Why does Beyoncé™ overtly promote blackface while capitalizing off images of “Black Power” and “Black Royalty”?

“Beyoncé™ is not Black, she is OJ.” As I wrapped my head around how Beyoncé could claim to promote Black royalty, sovereignty, pride, and excellence in Black Is King just a few months ago, then now propagate imagery of two white women blackfacing in her fast fashion Ivy Park brand on Instagram (@weareivypark) — this pieced together quote resonated in my mind. I am not comparing Beyoncé to the defamed American football legend OJ Simpson. If this is what you think, stop reading now.
“I am not Black, I’m OJ” was a statement privately made by Simpson to his counsel during the most sensationalized murder trial of the century — and is documented in the many fictional and oral history retellings of the trial. To me, clearly outside of the specifics of the case, this quote evokes a metaphor for whitening. Particularly, how wealthy powerful celebrities transcend the politics of race while selling blackness. OJ was not Black, he was a capitalist enterprise whose identity as a wealthy athlete celebrity and image sold orange juice, rental cars, films, and so much more.
Beyoncé™ is a capitalist enterprise as well, she is not Black — or at least Black in the political sense. Her blackness is her business to sell clothes, music, films, etc. It is not her radical politics or her daily reality.

For the vast majority of Black identified celebrities money, power, and self-promotion transcends politics of race. Their blackness is their business — literally! — and not the politics in which they stand and live in. Blackness as a capitalist enterprise is terrifying to me. Especially, when we understand the history of white supremacist capitalism which has made Black bodies, images, cultures, and beings into wearable commodified entities, while dehumanizing and killing Black people for the past 500 years.
After 4 days, the image of the two white women blackfacing was taken down from the Ivy Park Instagram page. Black women, many who are supporters of Beyoncé and the Ivy Park brand, were gaslighted, demeaned, and ignored in the comments during those 4 days. The two blackfacing women and their supporters responded to the backlash of the photo within the comments by spewing anti-black and condescending rhetoric about dark skin Black women to Black women for the world to see. I was going to place energy into writing an article about:
Why white women participate in blackface?
How colorism plays into blackfacing/blackfishing (or even mixed-fishing)?
Why is blackface a white American cultural form?
How blackface, as an American cultural norm, is currently disseminated throughout the world?
Outside of dissemination of American culture, how does blackface show up in the history and culture of other countries with anti-black/colonial histories?
How is blackness used as a tool of capitalist extraction and expansion?

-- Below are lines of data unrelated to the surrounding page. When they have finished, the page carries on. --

(** While files are to be read there is a connection, unless there could be none. *)
Lemma some_connection k st : Inv k st -> 0 < maxnconn -> (maxnconn <= nconn st \/ nlefttoconn st = 0) -> 0 < nlefttoread st ->
  exists fd, fd ∈ rset st.
Proof.
  intros HI Hmax Hor Hrd. pose proof (inv_nconn _ _ HI) as H1. pose proof (inv_conn _ _ HI) as H2. pose proof (inv_read _ _ HI) as H3. pose proof (inv_files _ _ HI) as H4.
  assert (nlefttoread st = nlefttoconn st + nconn st) as Hsum.
  { rewrite H1, H2, H3. clear - H4. induction H4 as [|f l Hf _ IH]; [done|]. unfold sum in *. cbn [foldr]. rewrite IH. unfold to_read, to_connect, active.
    destruct Hf as [_ [->|[->|[_ [[-> _]|[-> _]]]]]]; cbn -[Z.add foldr]; lia. }
  assert (0 < nconn st) as Hn by lia. rewrite H1 in Hn. rewrite (inv_rset _ _ HI). clear - Hn.
  induction (files st) as [|f l IH]; [done|]. unfold sum in *. cbn [foldr] in Hn. unfold fds. cbn [omap list_omap]. destruct (active f).
  - exists (f_fd f). cbn. set_solver.
  - destruct IH as [fd Hfd]; [lia|]. by exists fd.
Qed.

Lemma web_turn_spec wfuel st g k (Q : web -> globals -> K -> Prop) :
  Inv k st -> 0 < maxnconn -> 0 < nlefttoread st -> daemon_proc g = 0 -> room wfuel k ->
  (forall st' g' k', Inv k' st' -> room wfuel k' -> daemon_proc g' = 0 -> measure k' st' < measure k st -> Q st' g' k') ->
  W (web_turn wfuel maxnconn st) Q g k.
Proof.
  intros HI Hmax Hrd Hd Hroom HQ. unfold web_turn. apply wp_bind, connect_loop_spec; try done.
  { rewrite (inv_conn _ _ HI). clear. induction (files st); [done|]. unfold sum, to_connect in *. cbn [foldr length]. case_match; lia. }
  intros st1 g1 k1 HI1 Hm1 Hroom1 Hd1 Hor Hrd1. unfold Select. apply wp_bind, wp_fatal; [done|done|]. intros [m [[rs ws] xs]] k2 E.
  pose proof (wk_select (maxfd st1 + 1) (rset st1) (wset st1) k1) as HS. rewrite E in HS. destruct HS as (Hrs & Hws & Hsome).
  apply same_quiet in E; [|done]. pose proof (web_inv_same _ _ _ E HI1) as HI2.
  apply (serve_files_spec wfuel rs ws (files st1) [] st1); [done|done|done|destruct E as (_ & _ & _ & ?); unfold room in *; lia|].
  intros st3 g3 k3 HI3 Hroom3 Hd3 Hm3 Hp3. pose proof (measure_same _ _ st1 E) as Hme.
  apply HQ; try done. assert (measure k3 st3 < measure k2 st1); [|lia]. apply Hp3. eapply ready_file; try done. apply Hsome.
  destruct (some_connection k1 st1 HI1 Hmax Hor) as [fd Hfd]; [lia|]. exists fd. split; [set_solver|]. pose proof (inv_max _ _ HI1 fd Hfd). lia.
Qed.

Lemma web_loop_spec wfuel turns : forall st g k (Q : web -> globals -> K -> Prop),
  Inv k st -> 0 < maxnconn -> measure k st <= Z.of_nat turns -> daemon_proc g = 0 -> room wfuel k ->
  (forall st' g' k', Inv k' st' -> nlefttoread st' <= 0 -> Q st' g' k') ->
  W (web_loop wfuel turns maxnconn st) Q g k.
Proof.
  assert (forall l, 0 <= sum weight l) as Hw.
  { intros l. induction l; unfold sum, weight in *; cbn [foldr]; [done|]. repeat case_match; lia. }
  induction turns as [|t IH]; intros st g k Q HI Hmax Hme Hd Hroom HQ; cbn [web_loop];
    (destruct (Z.ltb_spec 0 (nlefttoread st)) as [Hrd|Hrd]; [|by wp_step; apply HQ]).
  - exfalso. rewrite (inv_read _ _ HI) in Hrd. unfold measure in Hme. assert (sum weight (files st) = 0) as H0 by (specialize (Hw (files st)); lia).
    pose proof (inv_files _ _ HI) as Hf. clear - H0 Hrd Hf Hw. induction Hf as [|f l Hf _ IH]; [done|].
    specialize (Hw l). unfold sum, to_read, weight in *. cbn [foldr] in *.
    destruct Hf as [_ [E|[E|[_ [[E _]|[E _]]]]]]; rewrite E in *; cbn -[Z.add foldr] in *; lia || (apply IH; lia).
  - apply wp_bind, web_turn_spec; try done. intros st1 g1 k1 HI1 Hroom1 Hd1 Hm1. apply IH; try done. lia.
Qed.
End Inv.

Section Main.
Context {K : Type} `{HK : !Kernel K} `{HW : !WebKernel K}.
Implicit Types (k : K) (g : globals).

Definition wanted (names : list (list Z)) : list (list Z) := take (Z.to_nat MAXFILES) names.

Lemma client_init_inv maxnconn base host names k :
  Forall short (wanted names) -> opens k = ∅ -> shut k ≡ₚ base ->
  Inv maxnconn base (wanted names) k (web_init host names).
Proof.
  intros Hs Ho Hsh. unfold web_init. fold (wanted names). set (ns := wanted names) in *.
  assert (forall l, fds (map (fun n => File n host 0 0) l) = [] /\ connecting (map (fun n => File n host 0 0) l) = [] /\ fetched (map (fun n => File n host 0 0) l) = [] /\
    sum (fun f => if active f then 1 else 0) (map (fun n => File n host 0 0) l) = 0 /\
    sum to_connect (map (fun n => File n host 0 0) l) = Z.of_nat (length l) /\ sum to_read (map (fun n => File n host 0 0) l) = Z.of_nat (length l)) as Hinit.
  { induction l as [|x l (H1 & H2 & H3 & H4 & H5 & H6)]; [done|]. split_and!; [done..| | |].
    - exact H4.
    - transitivity (1 + sum to_connect (map (fun n => File n host 0 0) l)); [done|]. rewrite H5. cbn [length]. lia.
    - transitivity (1 + sum to_read (map (fun n => File n host 0 0) l)); [done|]. rewrite H6. cbn [length]. lia. }
  destruct (Hinit ns) as (H1 & H2 & H3 & H4 & H5 & H6).
  split; cbn [files nconn nlefttoconn nlefttoread maxfd rset wset]; rewrite ?H1, ?H2, ?H3, ?H4, ?H5, ?H6, ?length_map; try done; try lia.
  - rewrite map_map. apply map_id.
  - apply Forall_map. eapply Forall_impl; [exact Hs|]. intros n Hn. split; [done|]. by left.
  - constructor.
  - by rewrite Ho.
  - by rewrite app_nil_r.
Qed.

Why is anti-blackness global?
What does anti-blackness and blackface look like in places, like Russia, Japan, China, and Korea?

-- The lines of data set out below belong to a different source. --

(** for ( ; lenin > 0; lenin--), with [lenin] rounds left; [s] and [d] are src and dst. *)
Fixpoint add_loop (lenin : nat) (dst : list Z) (dstsize d : Z) (src : list Z) (s lenout : Z) : prog (Z * list Z) :=
  match lenin with
  | O => Ret (lenout, dst)
  | S n =>
      c ← mem (aread src s);
      if c =? 10 then
        if dstsize <=? lenout + 1 then too_small "crlf_add"
        else
          dst1 ← mem (awrite dst d 13);
          dst2 ← mem (awrite dst1 (d + 1) c);
          add_loop n dst2 dstsize (d + 2) src (s + 1) (lenout + 1)
      else
        dst1 ← mem (awrite dst d c);
        add_loop n dst1 dstsize (d + 1) src (s + 1) lenout
  end.

Definition crlf_add (dst : list Z) (dstsize : Z) (src : list Z) (lenin : Z) : prog (Z * list Z) :=
  if dstsize <? lenin then too_small "crlf_add"
  else add_loop (Z.to_nat lenin) dst dstsize 0 src 0 lenin.

Fixpoint strip_loop (lenin : nat) (dst : list Z) (dstsize d : Z) (src : list Z) (s lenout : Z) : prog (Z * list Z) :=
  match lenin with
  | O => Ret (lenout, dst)
  | S n =>
      c ← mem (aread src s);
      if negb (c =? 13) then
        if dstsize <=? lenout + 1 then too_small "crlf_strip"
        else
          dst1 ← mem (awrite dst d c);
          strip_loop n dst1 dstsize (d + 1) src (s + 1) (lenout + 1)
      else strip_loop n dst dstsize d src (s + 1) lenout
  end.

Definition crlf_strip (dst : list Z) (dstsize : Z) (src : list Z) (lenin : Z) : prog (Z * list Z) :=
  strip_loop (Z.to_nat lenin) dst dstsize 0 src 0 0.

(** ** pattern.c *)
Definition isprint (c : Z) : bool := (32 <=? c) && (c <=? 126).

(** while (isprint(c & 0x7F) == 0) c++; a char has 8 bits. *)
Fixpoint skip_nonprinting (fuel : nat) (c : Z) : option Z :=
  if isprint (Z.land c 0x7f) then Some c
  else match fuel with O => None | S f => skip_nonprinting f (u8 (c + 1)) end.

Fixpoint pattern_loop (len : nat) (buf : list Z) (ptr c : Z) : option (list Z) :=
  match len with
  | O => Some buf
  | S n =>
      c1 ← skip_nonprinting 128 c;
      buf1 ← awrite buf ptr (Z.land c1 0x7f);
      pattern_loop n buf1 (ptr + 1) (u8 (c1 + 1))
  end.
Definition pattern (buf : list Z) (len : Z) : option (list Z) := pattern_loop (Z.to_nat len) buf 0 0.

(** ** write.c *)

(** The iovec: for (i = 0; i < UIO_MAXIOV; i++), with [k] rounds left; [None] when the loop
    is not left by the break.  The verbose output is not modelled. *)
Fixpoint chunks (k : nat) (v : list Z) (ptr nleft chunksize : Z) : option (option (list (list Z))) :=
  match k with
  | O => Some None
  | S k' =>
      let n := if chunksize <=? nleft then chunksize else nleft in
      c ← asub v ptr n;
      if nleft - n =? 0 then Some (Some [c])
      else
        r ← chunks k' v (ptr + n) (nleft - n) chunksize;
        Some (match r with Some l => Some (c :: l) | None => None end)
  end.

Definition chunk_size (nbytes : Z) : Z :=
  let chunksize := nbytes / UIO_MAXIOV in
  if chunksize <=? 0 then 1
  else if negb (nbytes mod UIO_MAXIOV =? 0) then chunksize + 1 else chunksize.

(** for (n = 0; n <= i; n++) *)
Fixpoint write_chunks (fd : Z) (iov : list (list Z)) (ntotal : Z) : prog Z :=
  match iov with
  | [] => Ret ntotal
  | c :: iov' =>
      r ← call (Ewrite fd c);
      match r with
      | Ok nwritten => if negb (nwritten =? Z.of_nat (length c)) then Ret (-1) else write_chunks fd iov' (ntotal + nwritten)
      | Err _ => Ret (-1)
      end
  end.

(** write, with the -1 of an error. *)
Definition sys_write (fd : Z) (bs : list Z) : prog Z :=
  r ← call (Ewrite fd bs);
  match r with Ok n => Ret n | Err _ => Ret (-1) end.

(** writev writes the elements one after the other. *)
Definition dowrite (o : opts) (fd : Z) (v : list Z) (nbytes : Z) : prog Z :=
  if (chunkwrite o =? 0) && (usewritev o =? 0) then
    bs ← mem (asub v 0 nbytes); sys_write fd bs
  else
    r ← mem (chunks (Z.to_nat UIO_MAXIOV) v 0 nbytes (chunk_size nbytes));
    match r with
    | None => err_quit (str "i == UIO_MAXIOV")
    | Some iov => if negb (usewritev o =? 0) then sys_write fd (concat iov) else write_chunks fd iov 0
    end.

(** ** writen.c: nwritten is a size_t, so the -1 of an error is a large number *)
Fixpoint writen_loop (fuel : nat) (fd : Z) (v : list Z) (ptr nleft n : Z) : prog Z :=
  if 0 <? nleft then
    match fuel with
    | O => Halt Spin
    | S f =>
        bs ← mem (asub v ptr nleft);
        r ← sys_write fd bs;
        let nwritten := u64 r in
        if nwritten <=? 0 then Ret nwritten
        else writen_loop f fd v (ptr + sint 64 nwritten) (u64 (nleft - nwritten)) n
    end
  else Ret n.
Definition writen (fuel : nat) (fd : Z) (v : list Z) (n : Z) : prog Z := writen_loop fuel fd v 0 n n.

(** ** sleepus.c *)
Fixpoint sleep_us (fuel : nat) (nusecs : Z) : prog unit :=
  match fuel with
  | O => Halt Spin
  | S f =>
      r ← call (Eselect 0 ∅ ∅ ∅ (Some (Timeval (nusecs / 1000000) (nusecs mod 1000000))));
      match r with
      | Ok (n, _) => if n =? 0 then Ret tt else e ← get_errno; if e =? EINTR then sleep_us f nusecs else err_sys (str "sleep_us: select error")
      | Err _ => e ← get_errno; if e =? EINTR then sleep_us f nusecs else err_sys (str "sleep_us: select error")
      end
  end.

(** if (p) sleep_us(p*1000); *)
Definition pause (fuel : nat) (p : Z) : prog unit := if p =? 0 then Ret tt else sleep_us fuel (u32 (p * 1000)).
Definition fprintf_stderr (msg : list Z) : prog unit := call_ (Efputs (msg ++ [10]) stderr).
Definition if_verbose (o : opts) (msg : list Z) : prog unit := if verbose o =? 0 then Ret tt else fprintf_stderr msg.

(** The end of loop_tcp, source_tcp and sink_tcp. *)
Definition finish (fuel : nat) (o : opts) (sockfd : Z) : prog unit :=
  _ ← (if pauseclose o =? 0 then Ret tt
       else _ ← if_verbose o (str "pausing before close"); sleep_us fuel (u32 (pauseclose o * 1000)));
  r ← call (Eclose sockfd);
  match r with Ok _ => Ret tt | Err _ => err_sys (str "close error") end.

(** ** looptcp.c *)
Record bufs := Bufs { rbuf : list Z; wbuf : list Z }.

(** How a turn of the loop goes on. *)
Inductive next := Continue | Break.

(** The variables of the loop. *)
Record loop := Loop { l_bufs : bufs; stdineof : Z; rset : fd_set }.

(** Data on standard input: the new state, and whether the rest of the turn is skipped
    ([Some]). *)
Definition from_stdin (o : opts) (sockfd : Z) (l : loop) : prog (loop * option next) :=
  let b := l_bufs l in
  r ← call (Eread 0 (readlen o));
  match r with
  | Err _ => err_sys (str "read error from stdin")
  | Ok bs =>
      rb ← mem (memcpy (rbuf b) 0 bs);
      let nread := Z.of_nat (length bs) in
      if nread =? 0 then
        if negb (halfclose o =? 0) then
          s ← call (Eshutdown sockfd SHUT_WR);
          match s with
          | Err _ => err_sys (str "shutdown() error")
          | Ok _ => r1 ← mem (FD_CLR 0 (rset l)); Ret (Loop (Bufs rb (wbuf b)) 1 r1, Some Continue)
          end
        else Ret (Loop (Bufs rb (wbuf b)) (stdineof l) (rset l), Some Break)
      else if negb (crlf o =? 0) then
        '(ntowrite, wb) ← crlf_add (wbuf b) (writelen o) rb nread;
        n ← dowrite o sockfd wb ntowrite;
        if negb (n =? ntowrite) then err_sys (str "write error") else Ret (Loop (Bufs rb wb) (stdineof l) (rset l), None)
      else
        n ← dowrite o sockfd rb nread;
        if negb (n =? nread) then err_sys (str "write error") else Ret (Loop (Bufs rb (wbuf b)) (stdineof l) (rset l), None)
  end.

(** One receive with [flags] and the write to standard output. *)
Definition receive (fuel : nat) (o : opts) (sockfd flags : Z) (b : bufs) : prog (bufs * next) :=
  r ← call (Erecvfrom sockfd (readlen o) flags);
  match r with
  | Err _ => err_sys (str "recv error")
  | Ok (bs, _) =>
      rb ← mem (memcpy (rbuf b) 0 bs);
      let nread := Z.of_nat (length bs) in
      if nread =? 0 then _ ← if_verbose o (str "connection closed by peer"); Ret (Bufs rb (wbuf b), Break)
      else if negb (crlf o =? 0) then
        '(ntowrite, wb) ← crlf_strip (wbuf b) (writelen o) rb nread;
        n ← writen fuel 1 wb ntowrite;
        if negb (n =? ntowrite) then err_sys (str "writen error to stdout") else Ret (Bufs rb wb, Continue)
      else
        n ← writen fuel 1 rb nread;
        if negb (n =? nread) then err_sys (str "writen error to stdout") else Ret (Bufs rb (wbuf b), Continue)
  end.

(** From flags = msgpeek: at most twice. *)
Definition from_socket (fuel : nat) (o : opts) (sockfd : Z) (b : bufs) : prog (bufs * next) :=
  '(b1, nx) ← receive fuel o sockfd (msgpeek o) b;
  match nx with
  | Break => Ret (b1, Break)
  | Continue => if negb (msgpeek o =? 0) then receive fuel o sockfd 0 b1 else Ret (b1, Continue)
  end.

(** The body of for ( ; ; ). *)
Definition loop_turn (fuel : nat) (o : opts) (sockfd : Z) (l : loop) : prog (loop * next) :=
  r0 ← (if stdineof l =? 0 then mem (FD_SET 0 (rset l)) else Ret (rset l));
  r1 ← mem (FD_SET sockfd r0);
  s ← call (Eselect (sockfd + 1) r1 ∅ ∅ None);
  match s with
  | Err _ => err_sys (str "select error")
  | Ok (_, (rs, _, _)) =>
      in0 ← mem (FD_ISSET 0 rs);
      '(l1, skip) ← (let l0 := Loop (l_bufs l) (stdineof l) rs in
                     if (in0 : bool) then from_stdin o sockfd l0 else Ret (l0, None));
      match skip with
      | Some nx => Ret (l1, nx)
      | None =>
          inS ← mem (FD_ISSET sockfd (rset l1));
          if (inS : bool) then '(b2, nx) ← from_socket fuel o sockfd (l_bufs l1); Ret (Loop b2 (stdineof l1) (rset l1), nx)
          else Ret (l1, Continue)
      end
  end.

(** The loop, for at most [turns] turns: whether it was left. *)
Fixpoint loop_turns (fuel turns : nat) (o : opts) (sockfd : Z) (l : loop) : prog (loop * next) :=
  match turns with
  | O => Ret (l, Continue)
  | S t =>
      '(l1, nx) ← loop_turn fuel o sockfd l;
      match nx with Break => Ret (l1, Break) | Continue => loop_turns fuel t o sockfd l1 end
  end.

(** [None]: still in the loop. *)
Definition loop_tcp (fuel turns : nat) (o : opts) (sockfd : Z) (b : bufs) : prog (option loop) :=
  _ ← pause fuel (pauseinit o);
  '(l, nx) ← loop_turns fuel turns o sockfd (Loop b 0 ∅);
  match nx with
  | Break => _ ← finish fuel o sockfd; Ret (Some l)
  | Continue => Ret None
  end.

(** ** sourcetcp.c *)
Definition send_urgent (o : opts) (sockfd i : Z) : prog unit :=
  if urgwrite o =? i then
    r ← call (Esendto sockfd [u8 (urgwrite o)] MSG_OOB None 0);
    let n := match r with Ok n => n | Err _ => -1 end in
    if negb (n =? 1)
    then err_sys (str "send of MSG_OOB returned " ++ fmt_d n ++ str ", expected " ++ fmt_d (writelen o))
    else if_verbose o (str "wrote " ++ fmt_d n ++ str " byte of urgent data")
  else Ret tt.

Why are celebrities — especially ones that propagate white supremacist capitalist values and norms — platformed as activists?
But I address these questions ad nauseam on my Instagram page @almostdrlisabetty, and a lot of my recent writing has documented all of this:
Adele, Jessica Krug, and “Tanya”: Blackface, white power and rewatching Girlfriends on Netflix
Jessica Krug’s Medium Post is Not an Apology
Disney, Capitalism, and Beyoncé’s Black Is King
Blackface, fast fashion, and Black celebrities as capitalist enterprises will not end anytime soon. And Beyoncé or Ivy Park are not putting anything in my circular economic collection plate to educate them, and either is anyone who actively ignores blackface/blackfishing. So instead here, I am just going to say what I said, “Beyoncé™ is not Black, she is OJ.” And at this point, in my opinion — for taking 4 days to take down that blackface image — Beyoncé™ is an anti-black capitalist enterprise.